▶ [Problem requirements]
Below are entries; tally how many lines hold the string "digits" and answer with only that figure.
++++++++++++++++++++
(* ===== verification/Text.v ===== *)
(** * Texts

    C strings as lists of bytes, and the hexadecimal numerals the panic and the
    loader print. *)

From Stdlib Require Import Ascii String.
From S2P Require Import Prelude.

Module Text.

(** The bytes of a C string, before the NUL. *)
Definition txt (t : string) : list Z :=
  (λ c, Z.of_N (N_of_ascii c)) <$> list_ascii_of_string t.
Definition newline : list Z := [10].

(** [digits[(value >> (60 - i * 4)) & 15]] *)
Definition hex_digit (value i : Z) : Z :=
  nth (Z.to_nat (Z.land (Z.shiftr value (60 - i * 4)) 15)) (txt "0123456789abcdef") 0.

(** The loop that overwrites sixteen characters of [text] from [from] on. *)
Definition put_hex (value : Z) (from : nat) (text : list Z) : list Z :=
  for_all 0 1 16 (λ i text, <[(from + Z.to_nat i)%nat := hex_digit value i]> text) text.

(** The numeral itself. *)
Definition numeral (value : Z) : list Z := hex_digit value <$> seqZ 0 16.

(** The value of a hexadecimal digit and of a numeral. *)
Definition digit_value (c : Z) : Z := if c <? 58 then c - 48 else c - 87.
Definition hex_value (t : list Z) : Z := foldl (λ n c, 16 * n + digit_value c) 0 t.

Lemma put_hex_spec value a b c :
  List.length b = 16%nat → put_hex value (List.length a) (a ++ b ++ c) = a ++ numeral value ++ c.
Proof.
  intros Hb. unfold put_hex.
  for_whole (λ i t, 0 ≤ i ≤ 16 ∧
    t = a ++ (hex_digit value <$> seqZ 0 i) ++ drop (Z.to_nat i) b ++ c).
  - done.
  - intros i t Hi [_ ->]. split; [lia|].
    rewrite insert_app_r_alt by lia. f_equal.
    replace (List.length a + Z.to_nat i - List.length a)%nat with (Z.to_nat i) by lia.
    rewrite insert_app_r_alt by (rewrite length_fmap, length_seqZ; lia).
    rewrite length_fmap, length_seqZ.
    replace (Z.to_nat i - Z.to_nat i)%nat with 0%nat by lia.
    destruct (lookup_lt_is_Some_2 b (Z.to_nat i)) as [x Hx]; [lia|].
    rewrite (drop_S b x _ Hx), (seqZ_app 0 i 1), fmap_app, <- app_assoc, Z.add_0_l by lia.
    replace (Z.to_nat (i + 1)) with (S (Z.to_nat i)) by lia. done.
  - destruct Hloop as [_ ->]. change (Z.max 0 16) with 16. rewrite drop_ge by (change (Z.to_nat 16) with 16%nat; lia).
    done.
Qed.


(** ** The numeral of a number *)

Lemma hex_digit_spec value i :
  is_u64 value → 0 ≤ i < 16 → digit_value (hex_digit value i) = value / 16 ^ (15 - i) mod 16.
Proof.
  intros Hv Hi. unfold hex_digit. change 15 with (Z.ones 4) at 1.
  rewrite Z.land_ones, Z.shiftr_div_pow2 by lia. change (2 ^ 4) with 16.
  replace (2 ^ (60 - i * 4)) with (16 ^ (15 - i))
    by (change 16 with (2 ^ 4); rewrite <- Z.pow_mul_r by lia; f_equal; lia).
  assert (0 ≤ value / 16 ^ (15 - i) mod 16 < 16) as H by (apply Z.mod_pos_bound; lia).
  revert H. generalize (value / 16 ^ (15 - i) mod 16). intros n Hn.
  assert (n ∈ seqZ 0 16) as Hin by (apply elem_of_seqZ; lia). clear Hn Hv Hi.
  revert n Hin. apply Forall_forall. vm_compute. repeat constructor.
Qed.

Lemma hex_value_app t u :
  hex_value (t ++ u) = hex_value t * 16 ^ Z.of_nat (List.length u) + hex_value u.
Proof.
  assert (∀ u n, foldl (λ n c, 16 * n + digit_value c) n u =
    n * 16 ^ Z.of_nat (List.length u) + hex_value u) as H.
  { clear. unfold hex_value. induction u as [|c u IH]; intros n; [simpl; lia|].
    cbn [foldl List.length]. rewrite IH, (IH (16 * 0 + digit_value c)).
    rewrite Nat2Z.inj_succ, Z.pow_succ_r by lia. lia. }
  unfold hex_value at 1. rewrite foldl_app. apply H.
Qed.

(** Sixteen digits that stand for the number. *)
Lemma numeral_value value : is_u64 value → hex_value (numeral value) = value.
Proof.
  intros Hv. unfold numeral.
  assert (∀ n : nat, (n ≤ 16)%nat →
    hex_value (hex_digit value <$> seqZ 0 (Z.of_nat n)) = value / 16 ^ (16 - Z.of_nat n)) as H.
  { intros n. induction n as [|n IH]; intros Hn.
    - symmetry. apply Z.div_small. unfold is_u64 in Hv. simpl. lia.
    - replace (Z.of_nat (S n)) with (Z.of_nat n + 1) by lia.
      rewrite (seqZ_app 0 (Z.of_nat n) 1), fmap_app, hex_value_app, IH, Z.add_0_l by lia.
      rewrite (seqZ_cons (Z.of_nat n) 1) by lia.
      change (seqZ (Z.succ (Z.of_nat n)) (Z.pred 1)) with (@nil Z).
      cbn [fmap list_fmap List.length]. unfold hex_value. cbn [foldl].
      rewrite hex_digit_spec by (done || lia).
      replace (16 - (Z.of_nat n + 1)) with (15 - Z.of_nat n) by lia.
      replace (16 - Z.of_nat n) with (15 - Z.of_nat n + 1) by lia.
      rewrite Z.pow_add_r, <- Z.div_div by lia. change (16 ^ 1) with 16.
      change (Z.of_nat 1) with 1. zdm. }
  specialize (H 16%nat ltac:(lia)). change (Z.of_nat 16) with 16 in H. rewrite H.
  change (16 ^ (16 - 16)) with 1. apply Z.div_1_r.
Qed.

Lemma numeral_length value : List.length (numeral value) = 16%nat.
Proof. unfold numeral. by rewrite length_fmap, length_seqZ. Qed.

End Text.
++++++++++++++++++++
▶ [Written answer]
2